(JTA) — Just before his synagogue in Chicago’s West Rogers Park shut down in response to the current pandemic, Yerachmiel “Rick” Beilis made a siyum, a festive meal celebrating his completion of a tractate of Talmud. Only weeks later, he was dead, struck down by the coronavirus.
Beilis, a high-tech worker who died April 4 at the age of 52, leaving behind four children and a wife who is herself battling the coronavirus, was a “pillar in my shul,” said Rabbi Efraim Aaron Twerski, leader of Congregation Khal Chasidim, in a video message on crowdfunding website The Chesed Fund.

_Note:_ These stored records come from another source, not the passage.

(** On a record without a usable sample an attempt of latency 0 only
    counts the request and fills one slot of each buffer. *)
Lemma attempt_without_sample o resp b :
  length (Backend.statuses b) = 10 → length (Backend.latencies b) = 10 →
  Forall (λ x, x = 0%Z) (present (Backend.latencies b)) →
  Backend.latencies (attempt' o resp 0 b)
  = <[Backend.requestCount b mod 10 := Some 0%Z]> (Backend.latencies b)
  ∧ scoreFields (attempt' o resp 0 b) = scoreFields b.
Proof.
  intros Hs Hl Hzero.
  assert (measuresTaken (Backend.latencies b) < 2) as Hm
    by (rewrite measuresTaken_all_zero by done; lia).
  assert (Forall (λ x, x = 0%Z)
            (present (<[Backend.requestCount b mod 10 := Some 0%Z]>
                        (Backend.latencies b)))) as Hzero'
    by (by apply present_insert_Forall).
  unfold attempt, prepare. rewrite (rescore_few _ _ _ _ _ _ b Hm).
  assert ((if decide (Backend.scoredRequestCount b ≠ Backend.requestCount b)
           then b else b) = b) as -> by (by destruct (decide _)).
  unfold record_observation.
  cbn [Backend.with_requestCount Backend.statuses Backend.latencies
       Backend.requestCount].
  rewrite Hs, decide_False by lia. rewrite Nat.add_1_r.
  rewrite !js_store_mod_ring by done.
  destruct (is5xx (Response.status resp)); [|done].
  unfold after_error. rewrite rescore_few; [done|].
  cbn [Backend.with_lastError Backend.with_buffers Backend.latencies].
  rewrite measuresTaken_all_zero by done. lia.
Qed.

Lemma attempts_without_sample os b :
  length (Backend.statuses b) = 10 → length (Backend.latencies b) = 10 →
  Forall (λ x, x = 0%Z) (present (Backend.latencies b)) →
  Forall unmeasurable os →
  scoreFields (attempts' b os) = scoreFields b
  ∧ Forall (λ x, x = 0%Z) (present (Backend.latencies (attempts' b os)))
  ∧ Backend.requestCount (attempts' b os) = Backend.requestCount b + length os.
Proof.
  revert b. induction os as [|o os IH]; intros b Hs Hl Hzero Hall.
  - cbn. repeat split; [done | lia].
  - apply Forall_cons in Hall as [[resp Ho] Hall].
    unfold attempts in *. cbn [foldl length].
    assert (attemptObs' b o = attempt' o resp 0 b) as Hstep
      by (unfold attemptObs; by rewrite Ho).
    rewrite Hstep.
    destruct (attempt_without_sample o resp b Hs Hl Hzero) as [Hlat Hfields].
    destruct (attempt_frame LATENCY_DEVIATION_ALLOWED AVERAGE_LATENCY_EXPECTED
                HEALTH_SCORE_WEIGHT LATENCY_SCORE_WEIGHT
                LATENCY_SCORE_INSTABILITY_WEIGHT o resp 0%Z b Hs Hl)
      as (Hrc & Hst & Hl' & _).
    destruct (IH (attempt' o resp 0 b)) as (Hf & Hz & Hn); [| done | | done |].
    + rewrite Hst. by rewrite length_insert.
    + rewrite Hlat. by apply present_insert_Forall.
    + split; [congruence|]. split; [done|]. rewrite Hn, Hrc. lia.
Qed.
End NoSample.

(** X16: a transport whose latency is always recorded as 0, because its
    promise always rejects or its answers arrive within the millisecond,
    is never scored: after any number of such attempts on the record
    [balancer] built for it, the record has served all those requests and
    still has health score, latency score and score 1, scored request
    count 0 and no usable sample. *)
Theorem unmeasurable_transport_is_never_scored D A H L I h os :
  Forall unmeasurable os →
  let b := attempts D A H L I (newBackend h) os in
  scoreFields b = (1%Q, 1%Q, 1%Q, 0)
  ∧ measuresTaken (Backend.latencies b) = 0
  ∧ Backend.requestCount b = length os.
Proof.
  intros Hall b.
  destruct (attempts_without_sample D A H L I os (newBackend h))
    as (Hf & Hz & Hn); try done.
  split; [exact Hf|]. split; [by apply measuresTaken_all_zero | exact Hn].
Qed.

Lemma unmeasurable_transport_is_never_scored_witness :
  Forall unmeasurable [rejecting; rejecting; rejecting]
  ∧ scoreFields (attempts 50 100 (1 # 2) (1 # 2) (1 # 5) (newBackend 0)
                   [rejecting; rejecting; rejecting]) = (1%Q, 1%Q, 1%Q, 0)
  ∧ Backend.requestCount
      (attempts 50 100 (1 # 2) (1 # 2) (1 # 5) (newBackend 0)
         [rejecting; rejecting; rejecting]) = 3.
Proof.
  assert (Forall unmeasurable [rejecting; rejecting; rejecting]) as H1
    by (repeat constructor; by eexists).
  split; [exact H1|].
  destruct (unmeasurable_transport_is_never_scored 50 100 (1 # 2) (1 # 2) (1 # 5)
              0 [rejecting; rejecting; rejecting] H1) as (Hf & _ & Hn).
  split; [exact Hf | exact Hn].
Defined.

(** ** Construction *)

Lemma balancerOf_callable hs : balancerOf (Callable <$> hs) = inr (balancer hs).
Proof.
  induction hs as [|h hs IH]; [done|].
  rewrite fmap_cons. cbn [balancerOf]. by rewrite IH.
Qed.

(** X17: [balancer] builds a pool exactly from lists of functions, one
    record with the defaults per function and in the same order; as soon
    as one value is not a function, as with the objects of the example
    wiring, construction fails with the error of line 44. *)
Theorem balancerOf_accepts_functions_only backends :
  (∀ hs, backends = Callable <$> hs → balancerOf backends = inr (balancer hs))
  ∧ (∀ fn url, Wiring fn url ∈ backends →
       balancerOf backends = inl "Backend must be a fetch like function"%string)
  ∧ (∀ tracked, balancerOf backends = inr tracked →
       ∃ hs, backends = Callable <$> hs ∧ tracked = balancer hs
             ∧ length tracked = length backends).
Proof.
  split; [intros hs ->; apply balancerOf_callable|]. split.
  - intros fn url Hin. induction backends as [|c backends IH].
    + by apply elem_of_nil in Hin.
    + destruct c as [h|fn' url']; [|done]. cbn [balancerOf].
      rewrite IH; [done|]. by apply elem_of_cons in Hin as [?|?].
  - induction backends as [|c backends IH]; intros tracked Hrun.
    + injection Hrun as <-. by exists [].
    + destruct c as [h|fn url]; [|done]. cbn [balancerOf] in Hrun.
      destruct (balancerOf backends) as [e|tracked0]; [done|].
      injection Hrun as <-. destruct (IH tracked0 eq_refl) as (hs & -> & -> & Hlen).
      exists (h :: hs). repeat split. cbn [length]. by rewrite Hlen.
Qed.

Lemma balancerOf_accepts_functions_only_witness :
  Wiring 0 "https://example.org" ∈ exampleBackends
  ∧ balancerOf exampleBackends
    = inl "Backend must be a fetch like function"%string.
Proof.
  assert (Wiring 0 "https://example.org" ∈ exampleBackends) as H1
    by (right; left).
  split; [exact H1|].
  exact (proj1 (proj2 (balancerOf_accepts_functions_only exampleBackends))
           0 "https://example.org"%string H1).
Defined.

(** ** The record a turn of the loop attempts *)

Lemma untried_NoDup (n : nat) (attempted : gset nat) :
  NoDup (untried (Some attempted) (seq 0 n)).
Proof. apply NoDup_filter, NoDup_seq. Qed.

Lemma elem_of_untried_seq (n : nat) (attempted : gset nat) (i : nat) :
  i ∈ untried (Some attempted) (seq 0 n) ↔ i < n ∧ i ∉ attempted.
Proof.
  unfold untried. rewrite list_elem_of_filter, elem_of_seq. cbn.
  rewrite bool_decide_eq_false. split; intros [H1 H2]; split; try done; lia.
Qed.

He “was a dedicated member of the Chicago Jewish community and Congregation Khal Chasidim. With a warm smile and friendly cheer, he warmed the hearts of all who saw him every day,” the community said in its financial appeal.
According to the site, Beiles’ family was deep in debt because he spent “every penny he made” on his children’s education and his wife Elisheva “Lisa” Beiles’ recent battle with cancer, which left her with a compromised immune system.
“He was a baal teshuva,” said Chaim Worch, who used to sit next to Beilis in synagogue, using the Hebrew term for a Jew who returned to traditional Jewish observance. “Everything he did was for the sake of heaven.”
Worch recalled Beilis volunteering to help set up in the synagogue every week, working alone without complaint and still finding time between work and family to study Torah.
“The community is shocked beyond shocked. The people I’ve spoken to are flabbergasted that it’s happened. Obviously, God has his reasons, but everyone is shocked,” said Worch. “His wife went into the hospital when they found him and the neighbors were there with the kids until she came home.”
“They’re still in denial,” Worch said of the children. “It’s hard to watch them lose a parent.”